Wednesday afternoon jumped off with good old master crit. Looking at more students’ work. There was quite a bit of video in class this week. One piece involved multiple projectors, appropriated film footage and originally score!
We had a special visitor this week in Past Tense, Present Tense. Philip Gefter, former NY Times photo editor/writer turned freelance writer of books and essays, came and shared a few of his many thoughts on Robert Frank. Also sitting in on class were faculty members Charles Traub, Randy West and Penelope Umbrico. It was great getting to hear them all discuss Frank. There was a discussion about the world Frank was in and his photo lineage. Here it is:
Here is Robert Frank’s Guggenheim Fellowship Proposal:
“To photograph freely throughout the United States, using the miniature camera exclusively. The making of a broad, voluminous picture record of things American, past and present. This project is essentially the visual study of a civilization and will include caption notes; but it is only partly documentary in nature: one of its aims is more artistic than the word documentary implies.”
The Full Statement:
“I am applying for a Fellowship with a very simple intention: I wish to continue, develop and widen the kind of work I already do, and have been doing for some ten years, and apply it to the American nation in general. I am submitting work that will be seen to be documentation — most broadly speaking. Work of this kind is, I believe, to be found carrying its own visual impact without much work explanation. The project I have in mind is one that will shape itself as it proceeds, and is essentially elastic. The material is there: the practice will be in the photographer’s hand, the vision in his mind. One says this with some embarrassment but one cannot do less than claim vision if one is to ask for consideration.

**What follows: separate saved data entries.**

(** The last step: there is no container id, so that color_create refuses. *)
Lemma opening_color busy ext w0 d dev wm w (serial_number : list Z) :
  opening busy ext w0 d dev wm -> sync_part wm d dev w -> mcu_part (heap w0) (trace w0) d dev wm ->
  wp (result ← and_then ZSA_RESULT_SUCCEEDED (
        d0 ← load zsa_context_t d;
        '(result, out) ← color_create (zd_tick_handle d0) None (Some serial_number) color_capture_ready_cb d true;
        store_out out (fun c => update d (fun x => x <| zd_color := c |>));;
        mret result);
      if ZSA_FAILED result then
        zsa_device_close d;;
        mret (result, None)
      else mret (result, Some d)) (closed w0) w.
Proof.
  intros Ho Hs Hm. apply wp_bind, wp_bind. eapply wp_load; [by eapply sync_part_has|].
  assert (E : color_create (zd_tick_handle dev) None (Some serial_number) color_capture_ready_cb d true =
    mret (ZSA_RESULT_FAILED, None)) by (unfold color_create; destruct (_ =? _); reflexivity).
  rewrite E. apply wp_bind, wp_ret, wp_bind, wp_ret, wp_ret. by eapply opening_fail.
Qed.

Lemma mcu_part_same m0 t d dev dev' w w' :
  mcu_part m0 t d dev w -> zd_colormcu dev' = zd_colormcu dev ->
  heap w' = <[d := to_obj dev']> (heap w) -> trace w' = trace w -> mcu_part m0 t d dev' w'.
Proof.
  intros [Hn [(E & Eh & Hr)|(usb & u & [Hmo Huo Hq] & Hn1 & Hn2 & Hf1 & Hf2 & Eh & Hr)]] Ed Eh' Et; (split; [done|]).
  - left. rewrite Ed. split_and!; [done| |by rewrite Et]. by rewrite Eh', Eh, fin_maps.insert_insert_eq.
  - right. exists usb, u. rewrite Ed. split_and!; try done.
    + split; [|..|done]; (split; [first [apply Hmo|apply Huo]|]); rewrite Eh', lookup_insert_ne by done; [apply Hmo|apply Huo].
    + rewrite Eh', Eh, (fin_maps.insert_insert_ne _ d), (fin_maps.insert_insert_ne _ d) by done.
      by rewrite fin_maps.insert_insert_eq.
    + by rewrite Et.
Qed.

“The photographing of America” is a large order — read at all literally, the phrase would be an absurdity. What I have in mind, then, is observation and record of what one naturalized American finds to see in the United States that signifies the kind of civilization born here and spreading elsewhere. Incidentally, it is fair to assume that when an observant American travels abroad his eye will see freshly; and that the reverse may be true when a European eye looks at the United States. I speak of the things that are there, anywhere and everywhere — easily found, not easily selected and interpreted. A small catalog comes to the mind’s eye: a town at night, a parking lot, a supermarket, a highway, the man who owns three cars and the man who owns none, the farmer and his children, a new house and a warped clapboard house, the dictation of taste, the dream of grandeur, advertising, neon lights, the faces of the leaders and the faces of the followers, gas tanks and postoffices and backyards.
The uses of my project would be sociological, historical and aesthetic. My total production will be voluminous, as is usually the case when the photographer works with miniature film. I intend to classify and annotate my work on the spot, as I proceed. Ultimately the file I shall make should be deposited in a collection such as the one in the Library of Congress. A more immediate use I have in mind is both book and magazine publication.”
It’s interesting to see some of Frank’s photos prior to The Americans, which are more traditionally formal in their compostitions:
but once he gets to America the classic perspectives and traditional framing are gone and replaced by decapitated people and tilted horizons:
Frank has stated that both Walker Evans and Bill Brandt were huge influences:
After Frank? Go buy Philip Gefter’s book Photography After Frank. But, we did quickly mention:
Obviously the web of interconnectivity that includes Robert Frank is HUGE and we just scratched the surface in class.